Pulling back from that gloomy precipice ... Doug Marlette, who draws the Kudzu comics and whose son was also graduating, gave the best commencement address I've ever heard (and I've heard quite a few). Then the tiny Harvard-bound valedictorian, who lives in an intensely happy, nerdy world inhabited only by her parents and her older brother (who wears plaid shirts under shorts held up by suspenders and also goes to Harvard) gave us lots of advice. That's what we need, advice about how to live life from a 17 year old.

Then there was a pleasant and banal reception and then we drove away from that school - perhaps, after eight years of almost daily trips, I'll never go back there again! - and had a nice Greek lunch at Taverna Nikos where everybody but me at the table had the same last name - luckily my ex's parents and brother and sister-in-law are still fond of me and vice versa.

The sad part of the day was when Zed found himself without a ride to the final party of the day and, pale and exhausted from the week's festivities, also without the energy to do anything about it.

He stayed home with Melina and me and we watched "Clerks" - the movie made me howl with laughter but made him suddenly realize he had no plans for the summer beyond the three weeks he'll spend at singing camp in Vermont.

And that he hadn't said a proper goodbye to his friends, and basically that, hey, graduation means high school is over. And even after all this time, I still remember and honor the real sadness of that moment.


At 9:00 AM, Blogger Badaunt said...

I always do a double-take when I read about someone 'graduating' and then realize it's from high school. We don't graduate from high school in NZ. We graduate from university. As far as I know, we just 'finish' high school.
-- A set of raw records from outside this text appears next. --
(** * Survivor Draft: the draft scoring and standings engine

    A shallow embedding of the four read-side computations of [app.py]
    ([calculate_scores], [compute_score_progression],
    [load_all_predictions], [get_game_state]) over the two record sets
    they fetch, with the properties the specification states about them.

    Numbers.  Ranks are integers of [Z] and sums are taken in [Z].  The
    code keeps ranks in [int64] columns, in [float64] ones where a null
    sits in the same column, and adds some of its scores in [int64]; all
    of these hold the integers up to 2^53 in absolute value exactly.  For
    ranks in [1..N], [N] the number of castaways ([ranks_in_range], the
    range of the data model and of the picks editor), the embedding and
    the code compute the same numbers: the statements about scores, means
    and stored ranks are made in that range. *)

From Stdlib Require Import ZArith List String Ascii Bool Lia QArith.
From Stdlib Require Import Sorting.Sorted Sorting.Permutation.
Import ListNotations.
Open Scope string_scope.
Open Scope list_scope.
Open Scope Z_scope.

(** ** Records of the two tables *)

(** A row of the [castaways] table.  [actual_rank = None] is the SQL null
    of a castaway who is still in the game. *)
Record Castaway := mkCastaway {
  player_name    : string;
  tribe          : string;
  actual_rank    : option Z;
  is_final_three : bool;
  is_winner      : bool
}.

(** A row of the [predictions] table. *)
Record Prediction := mkPrediction {
  username       : string;
  pred_player    : string;
  predicted_rank : Z
}.

(** ** Exceptions *)

Inductive exn := KeyError | ValueError | TypeError.

Inductive result (A : Type) : Type :=
| Ok (a : A)
| Raise (e : exn).
Arguments Ok {A} a.
Arguments Raise {A} e.

Definition bind {A B} (m : result A) (k : A -> result B) : result B :=
  match m with
  | Ok a => k a
  | Raise e => Raise e
  end.

Notation "x <- m ;; k" := (bind m (fun x => k))
  (at level 61, m at next level, right associativity).

(** Monadic [for] loop threading an accumulator. *)
Fixpoint foldM {A S} (f : S -> A -> result S) (l : list A) (s : S) : result S :=
  match l with
  | [] => Ok s
  | a :: l' => s' <- f s a ;; foldM f l' s'
  end.

(** ** A little of pandas *)

Definition is_empty {A} (l : list A) : bool :=
  match l with [] => true | _ => false end.

(** [pd.DataFrame(data)] takes its columns from the keys of the rows of
    [data]: built from the empty list the frame has no column at all, and
    naming one ([df["c"]], [set_index("c")], [merge(on="c")]) raises
    [KeyError]. *)
Definition require_column {A} (df : list A) : result unit :=
  if is_empty df then Raise KeyError else Ok tt.

(** [sort_values]: a stable insertion sort, [x] going in front of the
    first element it is not above.  Rows that compare equal keep their
    order here; pandas leaves their order to the sorting algorithm, and
    nothing below depends on it. *)
Section Sort.
Context {A : Type} (leb : A -> A -> bool).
Well, some people do. I didn't. I did two years of high school and then started working. I got my high school qualifications at night classes, which looks funny on my resume (so I leave it off), because the night classes were held at a boys' high school.

I wonder whether the leaving ceremony in NZ is as elaborate as the US ones seem to be? I didn't experience it myself, obviously, but I don't remember ever hearing anyone talk about it, either, so perhaps not...

At 3:22 AM, Blogger EdWonk said...

Congrats to all! Graduating is quite an achievement for both student and parent. (The 13-year-old TeenWonk begins her high school experience this August.)

I'm looking forward to reading some guest posts!